Other forms of communication are great for quick notes and conversations, but they always feel less genuine than mailed letters or packages. Snapchat is super fun and efficient, but it requires zero effort and the receiver knows it. The care package obviously takes noticeable effort. I will be packaging it, driving to the post office, getting the correct shipping labels, paying a small shipping fee, and finally going back home. This extra effort will receive a far better response than if I sent a thread of emojis with the same items. The tangibility of care package items provide a physical viewing effect not possible from a phone screen.

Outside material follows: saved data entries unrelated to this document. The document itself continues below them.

(** [d] loses [b]: the cache of [p] with [h]'s dictionary replaced, or dropped
    when it becomes empty. *)
Lemma cache_ok_evict p p' b h d :
  cache_ok p -> same_config p p' ->
  hash p b = Some h -> cached_block_hash_to_block p !! h = Some d ->
  (forall c, hash p' c = if decide (b = c) then None else hash p c) ->
  (forall h', cached_block_hash_to_block p' !! h' =
     if decide (h' = h) then (if dlen (delete b d) =? 0 then None else Some (delete b d))
     else cached_block_hash_to_block p !! h') ->
  cache_ok p'.
Proof.
  intros [Hc Hd Hrange] [Hn _] Hb Hh Hhash Hcached. split.
  - intros h' c. rewrite Hhash, Hcached. destruct (decide (h' = h)) as [->|Hne].
    + assert (Hdel : is_Some (delete b d !! c) <-> b <> c /\ is_Some (d !! c)).
      { rewrite dict_lookup_delete. case_decide; [|tauto].
        split; [intros [? [=]]|tauto]. }
      destruct (Z.eqb_spec (dlen (delete b d)) 0) as [E|E].
      * apply dict_empty_keys in E. split; [|by intros (? & [=] & _)].
        case_decide as Hcb; [done|]. intros (d' & Hd' & Hs)%Hc.
        rewrite Hh in Hd'. injection Hd' as <-.
        assert (Hin : c ∈ keys (delete b d)) by (apply elem_of_keys; tauto).
        rewrite E in Hin. by apply not_elem_of_nil in Hin.
      * split.
        -- case_decide as Hcb; [done|]. intros (d' & Hd' & Hs)%Hc.
           rewrite Hh in Hd'. injection Hd' as <-. eexists. split; [done|]. tauto.
        -- intros (d' & [= <-] & [Hbc Hs]%Hdel). rewrite decide_False by done.
           apply Hc. eauto.
    + case_decide as Hcb; [|apply Hc]. subst c. split; [done|].
      intros H. apply Hc in H. congruence.
  - intros h' d'. rewrite Hcached. destruct (decide (h' = h)) as [->|]; [|apply Hd].
    destruct (Z.eqb_spec (dlen (delete b d)) 0) as [E|E]; [done|]. intros [= <-].
    destruct (Hd h d Hh) as (Hwf & _ & Hid). split_and!.
    + by apply wf_delete.
    + by intros ?%dict_empty_keys.
    + intros c x. rewrite dict_lookup_delete. case_decide; [done|apply Hid].
  - intros c. rewrite Hhash, Hn. case_decide; [by intros [? [=]]|apply Hrange].
Qed.

Lemma set_hash_same p b h :
  let p' := set_block b (with_block_hash h (block p b)) p in
  same_config p p' /\ (forall c, ref p' c = ref p c) /\
  (forall c, hash p' c = if decide (b = c) then h else hash p c) /\
  cached_block_hash_to_block p' = cached_block_hash_to_block p /\
  forall l, FreeQueue.repr (free_block_queue p) l -> FreeQueue.repr (free_block_queue p') l.
Proof.
  cbv zeta. split_and!; [done| | |done|].
  - intros c. unfold ref. rewrite block_set_block. by case_decide; subst.
  - intros c. unfold hash. rewrite block_set_block. by case_decide.
  - intros l. by apply repr_set_block.
Qed.

Lemma maybe_evict_ok p b :
  cache_ok p ->
  exists p', maybe_evict_cached_block b p = (Ok (bool_decide (is_Some (hash p b))), p') /\
    cache_ok p' /\ same_config p p' /\ (forall c, ref p' c = ref p c) /\
    (forall c, hash p' c = if decide (b = c) then None else hash p c) /\
    forall l, FreeQueue.repr (free_block_queue p) l -> FreeQueue.repr (free_block_queue p') l.
Proof.
  intros Hok. unfold maybe_evict_cached_block. rewrite bind_run.
  change (gets (fun p => block_hash (block p b)) p) with (@Ok (option BlockHashType) (hash p b), p).
  cbv iota. destruct (hash p b) as [h|] eqn:Hb.
  2:{ exists p. split_and!; [done..| |done]. intros c. by case_decide; subst. }
  rewrite bind_run. change (gets cached_block_hash_to_block p)
    with (@Ok (gmap BlockHashType (pydict Z Z)) (cached_block_hash_to_block p), p). cbv iota.
  destruct (proj1 (ok_cached _ Hok h b) Hb) as (d & Hd & Hs). rewrite Hd.
  destruct (set_hash_same p b None) as (Hcfg & Href & Hhash & Hc & Hr).
  set (p1 := set_block b (with_block_hash None (block p b)) p) in *.
  rewrite (bind_step _ _ p tt p1) by done.
  rewrite (proj2 (has_true d b) Hs).
  set (d' := delete b d). set (p2 := with_cached (<[h := d']> (cached_block_hash_to_block p)) p1).
  rewrite (bind_step _ _ p1 tt p2) by done.
  set (p3 := if dlen d' =? 0
             then with_cached (delete h (cached_block_hash_to_block p2)) p2 else p2).
  rewrite (bind_step _ _ p2 tt p3) by (unfold p3; by case_match).
  assert (H3 : same_config p p3 /\ (forall c, block p3 c = block p1 c) /\
               free_block_queue p3 = free_block_queue p1).
  { unfold p3. by case_match. }
  destruct H3 as (Hcfg3 & Hblk3 & Hq3).
  exists p3. split; [done|]. split_and!; [|done| | |].
  - apply (cache_ok_evict p p3 b h d); [done..| |].
    + intros c. unfold hash at 1. rewrite Hblk3. apply Hhash.
    + intros h'. unfold p3, d'. destruct (dlen (delete b d) =? 0); cbn.
      * destruct (decide (h' = h)) as [->|]; [apply lookup_delete_eq|].
        by rewrite lookup_delete_ne, lookup_insert_ne by congruence.
      * destruct (decide (h' = h)) as [->|]; [apply lookup_insert_eq|].
        by rewrite lookup_insert_ne by congruence.
  - intros c. unfold ref at 1. rewrite Hblk3. apply Href.
  - intros c. unfold hash at 1. rewrite Hblk3. apply Hhash.
  - intros l. rewrite Hq3. apply Hr.
Qed.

Ephemera is immensely valuable in a sentimental sense. Objects that have a personal, historical significance will always be worth more than any single purchased object, to the specific owner. I bet nearly any person in a random location would choose to save their childhood family photos over their car. Things that cannot be replaced will always come first for most people.
Art that is meant for anyone has a high likelihood of being received positively, but it always has a capping point. The Mona Lisa can only inspire a certain level of feeling in a person. However, this is contrasted by small, personal art. Leonardo da Vinci probably felt a wave of emotion not possible for anyone else by seeing his creation become real. It was personal, and could have meant everything. A care package full of little trinkets will only effect several people, but in the most profound way possible. Broad audience art is like a football stadium light shining on a crowd, while personal art is a single-focus laser.